Tristan Thompson (13) has been a force for the Cavaliers against the Celtics. (Maddie Meyer/Getty Images)
Coming into this series, the Celtics knew they were going to have their hands full with LeBron James. They knew Kyrie Irving could score and big man Kevin Love could knock down big shots from behind the arc. They were well aware of JR Smith and his streaky ability to catch fire in spurts. All four of those players have had big moments in the first three games.
But they may have underestimated the impact of Tristan Thompson.
As a matter of fact, he may be the difference in the series so far coming off Cleveland’s bench. Thompson has controlled the offensive glass and given the Cavaliers second chance after second chance. Against a team with the aforementioned weaponry, that’s a formula for disaster.
There was no better example than in the final three minutes Thursday after Evan Turner‘s three-ball drew the Celtics to within three, 95-92, with 2:45 left.
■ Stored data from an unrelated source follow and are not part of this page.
(** The loop over the entries of one feed. *)
Lemma entries_loop (self : TechNewsScraper) (entries : list FeedEntry)
    (articles : list ScrapedArticle) (w : W) :
  exists articles' w',
    for_each entries articles
      (fun entry articles =>
         try_except
           (article ← _process_entry self entry;
            match article with
            | Some a => mret (articles ++ [a])
            | None => mret articles
            end)
           (fun e => mret articles)) w = (Returned articles', w') /\
    (length articles' <= length articles + length entries)%nat /\
    (Forall scraped_well articles -> Forall scraped_well articles').
Proof.
  revert articles w. induction entries as [|entry entries IH]; intros articles w.
  - exists articles, w. cbn. unfold ret. split; [reflexivity|]. split; [lia | auto].
  - cbn [for_each]. unfold bind at 1, try_except at 1. unfold mbind at 1, run_bind, bind at 1.
    destruct (process_entry_cases self entry w) as (r & w1 & Hrun & Hwell). rewrite Hrun.
    destruct r as [a|]; unfold mret, run_ret, ret.
    + destruct (IH (articles ++ [a]) w1) as (articles' & w' & Hloop & Hlen & Hall).
      exists articles', w'. split; [exact Hloop|]. split.
      * rewrite length_app in Hlen. cbn [length] in *. lia.
      * intros Hacc. apply Hall. apply Forall_app. split; [exact Hacc|].
        constructor; [apply Hwell; reflexivity | constructor].
    + destruct (IH articles w1) as (articles' & w' & Hloop & Hlen & Hall).
      exists articles', w'. split; [exact Hloop|]. split; [cbn [length]; lia | exact Hall].
Qed.

(** X20. [scrape] never raises, whatever the feeds and the downloads do.
    It returns at most ten articles for each configured feed, every one of
    them marked AI-related, with a non-empty URL and with the technologies
    and job impact extracted from its own content. *)
Theorem scrape_never_raises (self : TechNewsScraper) (query : option string) (w : W) :
  exists articles w',
    scrape self query w = (Returned articles, w') /\
    (length articles <= 10 * length (feeds self))%nat /\
    Forall scraped_well articles.
Proof.
  unfold scrape.
  assert (Hloop : forall urls (articles : list ScrapedArticle) (w0 : W),
    exists articles' w',
      for_each urls articles
        (fun feed_url articles =>
           try_except
             (entries ← tech_news_scraper.on_world (feedparser_parse feed_url);
              for_each (take 10 entries) articles
                (fun entry articles =>
                   try_except
                     (article ← _process_entry self entry;
                      match article with
                      | Some a => mret (articles ++ [a])
                      | None => mret articles
                      end)
                     (fun e => mret articles)))
             (fun e => mret articles)) w0 = (Returned articles', w') /\
      (length articles' <= length articles + 10 * length urls)%nat /\
      (Forall scraped_well articles -> Forall scraped_well articles')).
  { unfold mbind, run_bind, mret, run_ret.
    induction urls as [|feed_url urls IH]; intros articles w0.
    - exists articles, w0. cbn. unfold ret. split; [reflexivity|]. split; [lia | auto].
    - cbn [for_each]. unfold bind at 1, try_except at 1, bind at 1.
      unfold tech_news_scraper.on_world.
      destruct (feedparser_parse feed_url w0) as [[entries|e] w1].
      + destruct (entries_loop self (take 10 entries) articles w1)
          as (articles1 & w2 & Hentries & Hlen1 & Hall1).
        unfold mbind, run_bind, mret, run_ret in Hentries. rewrite Hentries.
        destruct (IH articles1 w2) as (articles' & w' & Hrest & Hlen & Hall).
        exists articles', w'. split; [exact Hrest|]. split.
        * rewrite length_take in Hlen1. cbn [length]. lia.
        * intros Hacc. apply Hall, Hall1, Hacc.
      + unfold ret at 1.
        destruct (IH articles w1) as (articles' & w' & Hrest & Hlen & Hall).
        exists articles', w'. split; [exact Hrest|]. split; [cbn [length]; lia | exact Hall]. }
  destruct (Hloop (feeds self) [] w) as (articles & w' & Hrun & Hlen & Hall).
  exists articles, w'. split; [exact Hrun|]. split; [cbn [length] in Hlen; lia|].
  apply Hall. constructor.
Qed.

End feed_facts.

Section feed_samples.
Import base_scraper tech_news_scraper fixtures.

Lemma process_entry_article_witness :
  exists a,
    @_process_entry unit sample_feeds init sample_entry tt = (Returned (Some a), tt) /\
    url a = "https://news.example/copilot" /\
    technologies a = ["Docker"; "Kubernetes"].
Proof.
  assert (Hrun : exists a, @_process_entry unit sample_feeds init sample_entry tt =
                             (Returned (Some a), tt)).
  { eexists. vm_compute. reflexivity. }
  destruct Hrun as [a Hrun]. exists a. split; [exact Hrun|].
  destruct (@process_entry_article unit sample_feeds init sample_entry tt tt a Hrun)
    as (Hlink & _ & (_ & _ & Htech & _) & (art & w1 & Hdl & Hcontent)).
  split.
  - cbn in Hlink. congruence.
  - rewrite Htech, Hcontent. cbn in Hdl. injection Hdl as <- _. vm_compute. reflexivity.
Defined.

End feed_samples.

(** ** LLM client *)

Section llm_facts.
Import llm_client.
Context {W : Type} `{OpenAI W}.

Lemma generate_async_unusable (cfg : LLMConfig) (messages : pyval) (kwargs : pydict) (w : W) :
  provider cfg <> "openai" \/ openai_api_key cfg = None \/ openai_api_key cfg = Some "" ->
  exists msg,
    generate_async (init cfg) messages kwargs w = (Raised (Exc "NotImplementedError" msg), w).
Proof.
  intros Hbad. unfold generate_async, init. cbn [config async_openai_client].
  destruct (String.eqb_spec (provider cfg) "openai") as [Hp|Hp]; cbn [andb];
    [|unfold raise; eauto].
  destruct Hbad as [Hbad|[Hkey|Hkey]]; [contradiction| |]; rewrite Hkey; cbn;
    unfold raise; eauto.
Qed.

(** X21. A client built from a configuration whose provider is not
    [openai], or that has no API key or an empty one, raises
    [NotImplementedError] on every [generate_async] and never reaches the
    API: the world is as before.  The default configuration is such a one. *)
Theorem generate_async_needs_key (cfg : LLMConfig) (messages : pyval) (kwargs : pydict)
    (w : W) :
  (provider cfg <> "openai" \/ openai_api_key cfg = None \/ openai_api_key cfg = Some "" ->
   exists msg,
     generate_async (init cfg) messages kwargs w = (Raised (Exc "NotImplementedError" msg), w)) /\
  (exists msg,
     generate_async (init default_config) messages kwargs w =
       (Raised (Exc "NotImplementedError" msg), w)).
Proof.
  split; [apply generate_async_unusable|].
  apply generate_async_unusable. right. left. reflexivity.
Qed.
The Celtics appeared to have stopped the Cavaliers on a missed runner from Irving. But there was Thompson, the 6-foot-9 space-eater in the paint. He hauled down the rebound and quickly found Irving again, who dished to Love for an open three on the left wing. Love, who had forever to set himself, knocked it down. 98-92, with just 2:13 left.
With 51.9 seconds left and the Cavs lead just five, 98-93, James missed a jumper but there was that big man in the middle again. Thompson found LeBron, who found Love again. Three-pointer. Ball game.
Thompson had five of Cleveland’s 11 offensive rebounds Thursday in the 103-95 Game 3 win. On Tuesday, he hauled in five of his team’s 12 second chance rebounds. That’s 10 offensive rebounds in a pair of eight-point wins.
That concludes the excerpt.